[Dataset entries]
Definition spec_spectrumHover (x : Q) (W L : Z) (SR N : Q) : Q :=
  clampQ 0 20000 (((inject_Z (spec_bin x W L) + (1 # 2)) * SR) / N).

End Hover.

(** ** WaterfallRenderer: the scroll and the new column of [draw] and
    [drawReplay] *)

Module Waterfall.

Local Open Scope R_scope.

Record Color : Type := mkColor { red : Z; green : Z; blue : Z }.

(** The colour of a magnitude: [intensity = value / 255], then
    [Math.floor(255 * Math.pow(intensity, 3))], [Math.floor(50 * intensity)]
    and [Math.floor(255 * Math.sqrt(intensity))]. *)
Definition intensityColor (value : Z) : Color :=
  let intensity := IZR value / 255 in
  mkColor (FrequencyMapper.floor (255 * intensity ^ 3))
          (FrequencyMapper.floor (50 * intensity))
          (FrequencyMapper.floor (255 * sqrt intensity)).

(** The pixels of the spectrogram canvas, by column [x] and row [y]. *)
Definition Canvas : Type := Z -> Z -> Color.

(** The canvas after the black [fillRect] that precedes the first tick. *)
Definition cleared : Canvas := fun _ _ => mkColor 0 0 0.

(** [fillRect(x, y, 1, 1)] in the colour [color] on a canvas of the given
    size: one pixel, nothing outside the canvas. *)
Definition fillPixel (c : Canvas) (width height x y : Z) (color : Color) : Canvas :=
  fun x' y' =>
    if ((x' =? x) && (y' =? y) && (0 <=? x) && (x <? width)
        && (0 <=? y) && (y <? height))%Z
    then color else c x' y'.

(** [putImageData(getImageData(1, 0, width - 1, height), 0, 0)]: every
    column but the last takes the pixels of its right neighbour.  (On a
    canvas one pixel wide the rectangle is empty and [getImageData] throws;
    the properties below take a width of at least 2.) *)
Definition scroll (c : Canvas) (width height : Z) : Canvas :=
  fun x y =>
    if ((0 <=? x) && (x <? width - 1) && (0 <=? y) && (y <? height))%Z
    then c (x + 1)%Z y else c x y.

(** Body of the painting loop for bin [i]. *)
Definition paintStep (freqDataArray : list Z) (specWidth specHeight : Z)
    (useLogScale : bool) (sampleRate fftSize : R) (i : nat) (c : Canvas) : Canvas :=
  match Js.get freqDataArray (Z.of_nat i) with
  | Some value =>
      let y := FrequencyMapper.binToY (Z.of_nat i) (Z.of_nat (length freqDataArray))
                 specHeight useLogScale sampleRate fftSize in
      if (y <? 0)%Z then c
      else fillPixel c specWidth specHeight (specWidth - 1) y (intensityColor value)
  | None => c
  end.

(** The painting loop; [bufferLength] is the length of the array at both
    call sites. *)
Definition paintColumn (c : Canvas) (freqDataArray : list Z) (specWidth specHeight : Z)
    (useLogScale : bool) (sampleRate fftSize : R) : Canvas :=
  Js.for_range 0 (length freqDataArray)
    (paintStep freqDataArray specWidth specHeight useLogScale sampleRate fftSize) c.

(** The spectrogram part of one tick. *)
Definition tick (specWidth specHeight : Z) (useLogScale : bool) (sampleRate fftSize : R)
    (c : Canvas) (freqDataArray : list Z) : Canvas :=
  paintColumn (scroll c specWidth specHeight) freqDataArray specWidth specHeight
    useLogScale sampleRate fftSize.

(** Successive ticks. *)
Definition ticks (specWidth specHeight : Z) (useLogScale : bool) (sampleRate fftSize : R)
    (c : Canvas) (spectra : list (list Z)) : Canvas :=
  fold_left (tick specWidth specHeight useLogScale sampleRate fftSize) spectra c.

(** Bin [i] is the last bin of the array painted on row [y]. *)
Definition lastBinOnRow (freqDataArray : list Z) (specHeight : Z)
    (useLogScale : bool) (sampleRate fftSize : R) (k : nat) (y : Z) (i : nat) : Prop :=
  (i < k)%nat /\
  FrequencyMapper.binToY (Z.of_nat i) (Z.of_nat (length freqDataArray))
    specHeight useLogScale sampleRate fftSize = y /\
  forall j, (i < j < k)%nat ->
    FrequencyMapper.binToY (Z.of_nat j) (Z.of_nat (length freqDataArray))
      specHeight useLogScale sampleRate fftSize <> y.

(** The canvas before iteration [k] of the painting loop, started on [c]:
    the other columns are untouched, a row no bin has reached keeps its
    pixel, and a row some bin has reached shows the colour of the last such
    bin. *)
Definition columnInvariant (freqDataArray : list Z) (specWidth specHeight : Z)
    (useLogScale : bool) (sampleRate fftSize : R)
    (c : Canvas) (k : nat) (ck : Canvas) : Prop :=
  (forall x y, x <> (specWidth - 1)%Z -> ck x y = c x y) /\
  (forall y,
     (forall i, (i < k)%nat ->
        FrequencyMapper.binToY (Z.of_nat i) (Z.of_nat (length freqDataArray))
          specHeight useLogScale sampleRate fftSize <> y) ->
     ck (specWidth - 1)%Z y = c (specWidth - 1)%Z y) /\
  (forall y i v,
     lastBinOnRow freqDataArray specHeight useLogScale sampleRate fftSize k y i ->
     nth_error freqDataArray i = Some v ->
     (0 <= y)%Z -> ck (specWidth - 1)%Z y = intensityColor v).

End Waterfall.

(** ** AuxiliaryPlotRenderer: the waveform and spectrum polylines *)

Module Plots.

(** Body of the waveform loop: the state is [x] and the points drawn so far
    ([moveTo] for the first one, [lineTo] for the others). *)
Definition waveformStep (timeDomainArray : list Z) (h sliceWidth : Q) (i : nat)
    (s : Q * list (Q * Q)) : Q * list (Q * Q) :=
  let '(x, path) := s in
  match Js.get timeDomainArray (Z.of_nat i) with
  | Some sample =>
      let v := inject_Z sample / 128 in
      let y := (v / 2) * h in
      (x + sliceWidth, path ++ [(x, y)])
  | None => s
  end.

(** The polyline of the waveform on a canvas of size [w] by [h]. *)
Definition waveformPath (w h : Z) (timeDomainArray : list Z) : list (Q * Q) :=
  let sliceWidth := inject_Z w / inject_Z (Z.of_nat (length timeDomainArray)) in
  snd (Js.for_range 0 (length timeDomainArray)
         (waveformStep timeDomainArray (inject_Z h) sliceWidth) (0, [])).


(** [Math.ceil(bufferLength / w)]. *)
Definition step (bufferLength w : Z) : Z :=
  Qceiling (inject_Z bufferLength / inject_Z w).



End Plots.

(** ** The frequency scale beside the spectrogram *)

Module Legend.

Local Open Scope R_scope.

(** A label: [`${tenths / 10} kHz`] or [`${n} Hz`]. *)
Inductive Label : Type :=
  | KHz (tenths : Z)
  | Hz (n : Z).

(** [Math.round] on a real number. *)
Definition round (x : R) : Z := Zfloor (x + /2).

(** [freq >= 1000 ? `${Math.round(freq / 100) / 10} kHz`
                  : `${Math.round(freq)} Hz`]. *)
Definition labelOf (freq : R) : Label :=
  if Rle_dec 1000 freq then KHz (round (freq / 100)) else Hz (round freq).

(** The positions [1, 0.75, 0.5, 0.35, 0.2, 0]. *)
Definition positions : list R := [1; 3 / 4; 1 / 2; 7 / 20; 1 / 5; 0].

...

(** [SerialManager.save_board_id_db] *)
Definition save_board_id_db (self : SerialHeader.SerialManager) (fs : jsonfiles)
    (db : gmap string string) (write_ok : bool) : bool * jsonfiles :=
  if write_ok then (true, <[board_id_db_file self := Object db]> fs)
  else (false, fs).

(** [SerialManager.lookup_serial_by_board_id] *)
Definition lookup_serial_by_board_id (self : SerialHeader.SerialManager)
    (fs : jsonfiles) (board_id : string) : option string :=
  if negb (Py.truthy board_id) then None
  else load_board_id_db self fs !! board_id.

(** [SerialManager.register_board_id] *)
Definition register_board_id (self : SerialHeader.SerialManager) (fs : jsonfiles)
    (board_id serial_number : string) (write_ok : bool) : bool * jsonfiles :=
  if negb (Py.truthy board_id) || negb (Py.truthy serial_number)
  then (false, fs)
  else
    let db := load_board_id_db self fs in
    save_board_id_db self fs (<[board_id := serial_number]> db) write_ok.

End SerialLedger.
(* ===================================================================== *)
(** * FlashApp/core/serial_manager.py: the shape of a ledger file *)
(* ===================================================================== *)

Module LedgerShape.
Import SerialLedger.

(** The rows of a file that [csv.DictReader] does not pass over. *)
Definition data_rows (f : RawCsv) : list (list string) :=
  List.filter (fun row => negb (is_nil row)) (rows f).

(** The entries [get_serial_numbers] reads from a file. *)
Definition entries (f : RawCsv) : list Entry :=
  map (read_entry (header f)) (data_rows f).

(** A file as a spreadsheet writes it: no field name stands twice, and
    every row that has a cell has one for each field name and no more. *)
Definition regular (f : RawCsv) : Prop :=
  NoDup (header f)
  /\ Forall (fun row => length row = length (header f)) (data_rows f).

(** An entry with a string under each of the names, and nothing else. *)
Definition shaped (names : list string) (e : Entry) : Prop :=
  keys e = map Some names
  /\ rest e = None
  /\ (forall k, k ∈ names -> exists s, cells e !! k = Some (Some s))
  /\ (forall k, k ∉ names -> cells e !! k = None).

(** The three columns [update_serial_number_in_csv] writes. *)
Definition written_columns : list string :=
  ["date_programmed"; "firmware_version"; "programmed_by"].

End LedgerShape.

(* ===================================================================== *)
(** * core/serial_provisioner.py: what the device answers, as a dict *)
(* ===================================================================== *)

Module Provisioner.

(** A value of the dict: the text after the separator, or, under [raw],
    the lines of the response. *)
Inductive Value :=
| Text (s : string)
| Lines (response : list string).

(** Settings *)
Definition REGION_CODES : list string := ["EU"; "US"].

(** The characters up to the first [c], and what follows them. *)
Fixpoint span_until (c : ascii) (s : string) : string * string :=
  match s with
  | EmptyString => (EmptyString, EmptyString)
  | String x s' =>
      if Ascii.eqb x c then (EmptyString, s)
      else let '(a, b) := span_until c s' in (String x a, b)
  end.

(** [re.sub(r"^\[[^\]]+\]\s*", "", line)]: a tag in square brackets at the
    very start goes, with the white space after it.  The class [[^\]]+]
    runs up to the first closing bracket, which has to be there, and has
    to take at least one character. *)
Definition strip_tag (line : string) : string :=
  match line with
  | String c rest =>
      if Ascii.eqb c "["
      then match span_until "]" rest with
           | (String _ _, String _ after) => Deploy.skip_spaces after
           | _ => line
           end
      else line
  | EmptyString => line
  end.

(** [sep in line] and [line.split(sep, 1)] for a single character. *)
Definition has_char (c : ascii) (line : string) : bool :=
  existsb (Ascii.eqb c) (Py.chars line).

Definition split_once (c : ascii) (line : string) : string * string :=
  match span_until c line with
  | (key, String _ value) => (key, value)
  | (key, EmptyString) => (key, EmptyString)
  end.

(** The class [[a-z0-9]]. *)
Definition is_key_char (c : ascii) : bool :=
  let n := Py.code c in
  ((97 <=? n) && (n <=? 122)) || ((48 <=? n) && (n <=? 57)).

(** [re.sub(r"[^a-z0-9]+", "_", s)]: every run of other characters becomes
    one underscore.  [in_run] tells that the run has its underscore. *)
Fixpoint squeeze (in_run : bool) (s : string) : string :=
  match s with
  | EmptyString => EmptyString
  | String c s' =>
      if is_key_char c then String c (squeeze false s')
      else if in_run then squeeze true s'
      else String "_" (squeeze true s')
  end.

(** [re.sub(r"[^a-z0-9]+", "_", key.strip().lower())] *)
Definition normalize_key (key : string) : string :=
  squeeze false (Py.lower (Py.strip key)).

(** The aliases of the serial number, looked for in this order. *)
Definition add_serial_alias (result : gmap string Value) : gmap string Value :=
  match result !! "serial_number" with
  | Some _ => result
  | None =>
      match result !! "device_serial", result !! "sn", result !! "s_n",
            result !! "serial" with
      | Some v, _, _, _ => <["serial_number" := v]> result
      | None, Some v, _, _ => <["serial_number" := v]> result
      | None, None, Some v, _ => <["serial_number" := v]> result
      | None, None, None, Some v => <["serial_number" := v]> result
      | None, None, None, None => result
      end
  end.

==

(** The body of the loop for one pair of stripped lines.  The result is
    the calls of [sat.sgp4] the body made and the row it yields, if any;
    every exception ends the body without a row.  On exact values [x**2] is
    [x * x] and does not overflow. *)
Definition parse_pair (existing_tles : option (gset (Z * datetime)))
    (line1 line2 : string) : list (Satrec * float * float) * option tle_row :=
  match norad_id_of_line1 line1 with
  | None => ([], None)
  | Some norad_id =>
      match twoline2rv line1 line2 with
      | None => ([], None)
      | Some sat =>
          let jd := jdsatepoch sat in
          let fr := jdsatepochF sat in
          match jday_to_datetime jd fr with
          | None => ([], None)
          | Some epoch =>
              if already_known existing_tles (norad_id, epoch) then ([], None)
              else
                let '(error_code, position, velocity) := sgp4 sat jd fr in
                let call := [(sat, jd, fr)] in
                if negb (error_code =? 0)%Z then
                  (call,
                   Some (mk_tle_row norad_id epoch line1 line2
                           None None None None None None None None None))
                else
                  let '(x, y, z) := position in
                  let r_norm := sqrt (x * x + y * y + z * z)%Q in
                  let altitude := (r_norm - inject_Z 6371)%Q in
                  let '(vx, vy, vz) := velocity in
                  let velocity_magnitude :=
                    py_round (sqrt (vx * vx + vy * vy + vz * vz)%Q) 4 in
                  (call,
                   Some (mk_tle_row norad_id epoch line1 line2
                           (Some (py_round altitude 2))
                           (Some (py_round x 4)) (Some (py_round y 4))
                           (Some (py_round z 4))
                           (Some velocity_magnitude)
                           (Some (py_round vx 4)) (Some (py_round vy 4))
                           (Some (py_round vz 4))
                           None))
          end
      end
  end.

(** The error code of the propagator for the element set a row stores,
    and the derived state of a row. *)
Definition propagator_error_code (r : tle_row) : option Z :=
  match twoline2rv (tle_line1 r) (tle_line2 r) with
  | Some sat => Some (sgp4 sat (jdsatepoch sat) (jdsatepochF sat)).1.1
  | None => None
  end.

** The task **
Lines above that have "timeDomainArray": copy each of them.

** Written reply **
Definition waveformStep (timeDomainArray : list Z) (h sliceWidth : Q) (i : nat)
  match Js.get timeDomainArray (Z.of_nat i) with
Definition waveformPath (w h : Z) (timeDomainArray : list Z) : list (Q * Q) :=
  let sliceWidth := inject_Z w / inject_Z (Z.of_nat (length timeDomainArray)) in
  snd (Js.for_range 0 (length timeDomainArray)
         (waveformStep timeDomainArray (inject_Z h) sliceWidth) (0, [])).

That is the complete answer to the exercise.